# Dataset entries
------------------------------------

Lemma percent_tail_char c pre rest r fuel : is_scalar c = true -> 128 <= c ->
  utf8_char c = pre ++ rest -> pre <> [] -> rest <> [] -> (length rest < fuel)%nat ->
  percent_tail fuel pre [] ((rest ≫= enc_byte) ++ r) = ([c], r).
Proof.
  intros Hc Hbig. revert pre fuel. induction rest as [|b rest IH]; intros pre fuel E Hd Hr Hf; [done|].
  destruct fuel as [|fuel]; [cbn in Hf; lia|].
  assert (is_byte b) as Hb.
  { pose proof (utf8_char_bytes c (is_scalar_range _ Hc)) as H. rewrite E in H.
    apply Forall_app in H as [_ H]. exact (Forall_inv H). }
  pose proof (enc_byte_facts b Hb) as (_ & Hu & Hx & Hl).
  assert (128 <= b) as Hb128.
  { pose proof (utf8_char_high c (is_scalar_range _ Hc) Hbig) as H. rewrite E in H.
    apply Forall_app in H as [_ H]. exact (Forall_inv H). }
  cbn [mbind list_bind].
  assert (enc_byte b = PERCENT :: fmt_hex02 b) as ->.
  { unfold enc_byte. destruct (unreserved b); [specialize (Hu eq_refl); lia | done]. }
  cbn [app percent_tail]. rewrite Z.eqb_refl.
  rewrite <- app_assoc. change 2%nat with (length (fmt_hex02 b)).
  rewrite take_app_length, drop_app_length, Hl, Hx. cbn [Z.eqb Pos.eqb].
  destruct rest as [|b' rest].
  - replace (pre ++ [b]) with (as_bytes [c]) by (unfold as_bytes; cbn; by rewrite app_nil_r, E).
    rewrite from_utf8_as_bytes by (by repeat constructor). done.
  - rewrite (from_utf8_prefix c (pre ++ [b]) (b' :: rest)); [|done|by rewrite <- app_assoc|by destruct pre|done].
    apply IH; [by rewrite <- app_assoc | by destruct pre | done | cbn in Hf |- *; lia].
Qed.

Lemma percent_step_char c r : is_scalar c = true ->
  exists x t, utf8_char c ≫= enc_byte = x :: t /\
    Sanitize.percent_step x (t ++ r) = ([c], r).
Proof.
  intros Hc. pose proof (is_scalar_range _ Hc) as Hr. destruct (Z.ltb_spec c 128) as [Hs|Hb].
  - rewrite utf8_char_ascii by (unfold is_ascii; lia). cbn [mbind list_bind].
    pose proof (enc_byte_facts c ltac:(lia)) as (_ & Hu & Hx & Hl). unfold enc_byte.
    destruct (unreserved c) eqn:Eu.
    + exists c, []. split; [done|]. unfold percent_step.
      by rewrite (proj2 (Z.eqb_neq c PERCENT)) by (by apply Hu).
    + exists PERCENT, (fmt_hex02 c). split; [by rewrite app_nil_r|].
      unfold percent_step. rewrite Z.eqb_refl. change 2%nat with (length (fmt_hex02 c)).
      rewrite take_app_length, drop_app_length, Hl, Hx. cbn [Z.eqb Pos.eqb].
      by destruct (Z.ltb_spec c 128); [|lia].
  - pose proof (utf8_char_high c Hr Hb) as Hh. pose proof (utf8_char_bytes c Hr) as Hbs.
    assert (2 <= length (utf8_char c))%nat as Hlen
      by (unfold utf8_char; repeat case_match; bool_cases; cbn; lia).
    destruct (utf8_char c) as [|b0 [|b1 rest]] eqn:E; [cbn in Hlen; lia..|].
    apply Forall_inv in Hh. apply Forall_inv in Hbs.
    pose proof (enc_byte_facts b0 Hbs) as (_ & Hu & Hx & Hl).
    assert (enc_byte b0 = PERCENT :: fmt_hex02 b0) as Eb.
    { unfold enc_byte. destruct (unreserved b0); [specialize (Hu eq_refl); lia | done]. }
    exists PERCENT, (fmt_hex02 b0 ++ ((b1 :: rest) ≫= enc_byte)).
    split; [cbn [mbind list_bind]; by rewrite Eb|].
    unfold percent_step. rewrite Z.eqb_refl, <- app_assoc. change 2%nat with (length (fmt_hex02 b0)).
    rewrite take_app_length, drop_app_length, Hl, Hx. cbn [Z.eqb Pos.eqb].
    destruct (Z.ltb_spec b0 128); [lia|].
    apply percent_tail_char; [done|done|by rewrite E|done|done|].
    rewrite length_app. assert (length (b1 :: rest) <= length ((b1 :: rest) ≫= enc_byte))%nat; [|lia].
    clear. generalize (b1 :: rest). intros l. induction l as [|y l IH]; [done|].
    cbn [mbind list_bind length]. rewrite length_app.
    unfold enc_byte at 1. destruct (unreserved y); cbn [length]; cbn in IH |- *; lia.
Qed.

Lemma sanitize_decode_loop s fuel : valid_str s ->
  (length (percent_encode s) <= fuel)%nat ->
  Sanitize.percent_decode_loop fuel (percent_encode s) = s.
Proof.
  unfold percent_encode. fold enc_byte. intros Hv. revert fuel.
  induction Hv as [|c s Hc Hv IH]; intros fuel Hf; [by destruct fuel|].
  rewrite as_bytes_cons, bind_app in *. destruct (percent_step_char c (as_bytes s ≫= enc_byte) Hc) as (x & t & E & Hst).
  rewrite E in *. destruct fuel as [|fuel]; [cbn in Hf; lia|].
  cbn [app percent_decode_loop]. rewrite Hst. cbn [app]. f_equal. apply IH.
  rewrite length_app in Hf. cbn [length] in Hf. lia.
Qed.

(** Both percent decoders of the program invert its encoder on every path:
    the URI written for a file name, whatever Unicode it holds, leads back to
    the same bytes on the receiving side. *)
Theorem percent_codec_roundtrip s :
  valid_str s ->
  percent_decode (percent_encode s) = Ok s /\
  parse_file_uri (file_scheme ++ percent_encode s) = Some (as_bytes s).
Proof.
  intros Hv. split; [by apply percent_decode_encode|].
  unfold parse_file_uri. change (lit "file://") with file_scheme.
  unfold strip_prefix. rewrite starts_with_app, drop_app_length. cbn [mbind option_bind].
  unfold Sanitize.percent_decode. by rewrite sanitize_decode_loop.
Qed.

Lemma percent_codec_roundtrip_witness :
  parse_file_uri (file_scheme ++ lit "/tmp/na%C3%AFve%20%F0%9F%98%80.txt")
  = Some (as_bytes (lit "/tmp/na" ++ [0xEF] ++ lit "ve " ++ [0x1F600] ++ lit ".txt")).
Proof.
  apply (percent_codec_roundtrip (lit "/tmp/na" ++ [0xEF] ++ lit "ve " ++ [0x1F600] ++ lit ".txt")).
  by repeat constructor.
Defined.

(** ** CF_HDROP round trip *)
Definition uri_line (p : str) : str := file_scheme ++ percent_encode p.

(** A path the format can carry: not empty, no NUL. *)
Definition hdrop_path (p : str) : Prop := valid_str p /\ p <> [] /\ Forall (fun c => c <> 0) p.

Lemma lines_join l : l <> [] -> Forall (fun x => x <> [] /\ Forall (fun c => c <> LF) x) l ->
  lines (join [CR; LF] l) = l.
Proof.
  intros Hne H. destruct l as [|x l]; [done|]. clear Hne. revert x H.
  induction l as [|y l IH]; intros x [[Hx Hlf] H]%Forall_cons.
  - cbn [join mbind list_bind]. rewrite app_nil_r. by apply lines_crlf_end.
  - cbn [join mbind list_bind app]. rewrite lines_crlf by done. f_equal. by apply (IH y).
Qed.

Lemma uri_line_ok p : valid_str p -> uri_line p <> [] /\ Forall (fun c => c <> LF) (uri_line p).
Proof.
  intros Hv. split; [done|]. apply Forall_app. split; [by repeat constructor|].
  eapply Forall_impl; [by apply percent_encode_bytes|]. by cbn; intros ? (_ & _ & ? & _).
Qed.

Lemma uri_lines_paths ps : Forall hdrop_path ps ->
  omap (strip_prefix file_scheme) (List.filter (fun line => negb (starts_with [35] line)) (map uri_line ps))
  = map percent_encode ps.
Proof.
  induction 1 as [|p ps Hp Hps IH]; [done|]. cbn [map List.filter].
  change (negb (starts_with [35] (uri_line p))) with true. cbv iota. cbn [omap list_omap].
  unfold uri_line at 1, strip_prefix. rewrite starts_with_app, drop_app_length. by f_equal.
Qed.

Definition hdrop_unit (p : str) : list Z := encode_utf16 p ++ [0].

Lemma hdrop_body ps acc : Forall hdrop_path ps ->
  mfold (fun result path => decoded ← percent_decode path;
                            Ok (result ++ (encode_utf16 decoded ≫= le16) ++ [0; 0]))
        acc (map percent_encode ps)
  = @Ok ClipboardError _ (acc ++ ((ps ≫= hdrop_unit) ≫= le16)).
Proof.
  intros H. revert acc. induction H as [|p ps (Hv & _ & _) Hps IH]; intros acc; cbn [map mfold mbind list_bind].
  { by rewrite app_nil_r. }
  rewrite percent_decode_encode by done. cbn [mbind outcome_bind]. rewrite IH. f_equal.
  rewrite bind_app. unfold hdrop_unit at 2. by rewrite bind_app, <- !app_assoc.
Qed.

Definition hdrop_units (ps : list str) : list Z := (ps ≫= hdrop_unit) ++ [0].

Lemma hdrop_wide_spec ps fuel : Forall hdrop_path ps ->
  (length (hdrop_units ps) <= fuel)%nat -> hdrop_wide fuel (hdrop_units ps) = map uri_line ps.
Proof.
  intros H. revert fuel. induction H as [|p ps (Hv & Hne & Hnz) Hps IH]; intros fuel Hf.
  { destruct fuel as [|fuel]; [cbn in Hf; lia | done]. }
  assert (hdrop_units (p :: ps) = encode_utf16 p ++ 0 :: hdrop_units ps) as E.
  { unfold hdrop_units. cbn [mbind list_bind]. unfold hdrop_unit at 1. by rewrite <- !app_assoc. }
  rewrite E in *. destruct fuel as [|fuel]; [rewrite length_app in Hf; cbn in Hf; lia|].
  assert (forallb (fun u => negb (u =? 0)) (encode_utf16 p) = true) as Hz.
  { apply forallb_Forall_true. eapply Forall_impl; [by apply encode_utf16_nonzero|].
    cbn. intros u Hu. by apply negb_true_iff, Z.eqb_neq. }
  assert (encode_utf16 p <> []) as He.
  { destruct p as [|c p]; [done|]. rewrite encode_utf16_cons. unfold utf16_char. by case_match. }
  cbn [hdrop_wide]. rewrite take_while_app_stop by done.
  destruct (encode_utf16 p ++ _) as [|x l] eqn:El; [by apply app_eq_nil in El as []|]. rewrite <- El.
  replace (drop _ _) with (hdrop_units ps).
  2: { change (0 :: hdrop_units ps) with ([0] ++ hdrop_units ps). rewrite app_assoc.
       replace (S (length (encode_utf16 p))) with (length (encode_utf16 p ++ [0%Z]))
         by (rewrite length_app; cbn; lia). by rewrite drop_app_length. }
  rewrite from_utf16_encode by done.
  rewrite IH by (rewrite <- El, length_app in Hf; cbn in Hf; lia).
  by destruct (encode_utf16 p).
Qed.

------------------------------------

# Description of the task
Send back an exact copy of only the lines from the line with "cbn [app percent_tail]. rewrite Z.eqb_refl." up to and including the line with "by destruct (Z.ltb_spec c 128); [|lia]." in the data above.

# Task solution
  cbn [app percent_tail]. rewrite Z.eqb_refl.
  rewrite <- app_assoc. change 2%nat with (length (fmt_hex02 b)).
  rewrite take_app_length, drop_app_length, Hl, Hx. cbn [Z.eqb Pos.eqb].
  destruct rest as [|b' rest].
  - replace (pre ++ [b]) with (as_bytes [c]) by (unfold as_bytes; cbn; by rewrite app_nil_r, E).
    rewrite from_utf8_as_bytes by (by repeat constructor). done.
  - rewrite (from_utf8_prefix c (pre ++ [b]) (b' :: rest)); [|done|by rewrite <- app_assoc|by destruct pre|done].
    apply IH; [by rewrite <- app_assoc | by destruct pre | done | cbn in Hf |- *; lia].
Qed.

Lemma percent_step_char c r : is_scalar c = true ->
  exists x t, utf8_char c ≫= enc_byte = x :: t /\
    Sanitize.percent_step x (t ++ r) = ([c], r).
Proof.
  intros Hc. pose proof (is_scalar_range _ Hc) as Hr. destruct (Z.ltb_spec c 128) as [Hs|Hb].
  - rewrite utf8_char_ascii by (unfold is_ascii; lia). cbn [mbind list_bind].
    pose proof (enc_byte_facts c ltac:(lia)) as (_ & Hu & Hx & Hl). unfold enc_byte.
    destruct (unreserved c) eqn:Eu.
    + exists c, []. split; [done|]. unfold percent_step.
      by rewrite (proj2 (Z.eqb_neq c PERCENT)) by (by apply Hu).
    + exists PERCENT, (fmt_hex02 c). split; [by rewrite app_nil_r|].
      unfold percent_step. rewrite Z.eqb_refl. change 2%nat with (length (fmt_hex02 c)).
      rewrite take_app_length, drop_app_length, Hl, Hx. cbn [Z.eqb Pos.eqb].
      by destruct (Z.ltb_spec c 128); [|lia].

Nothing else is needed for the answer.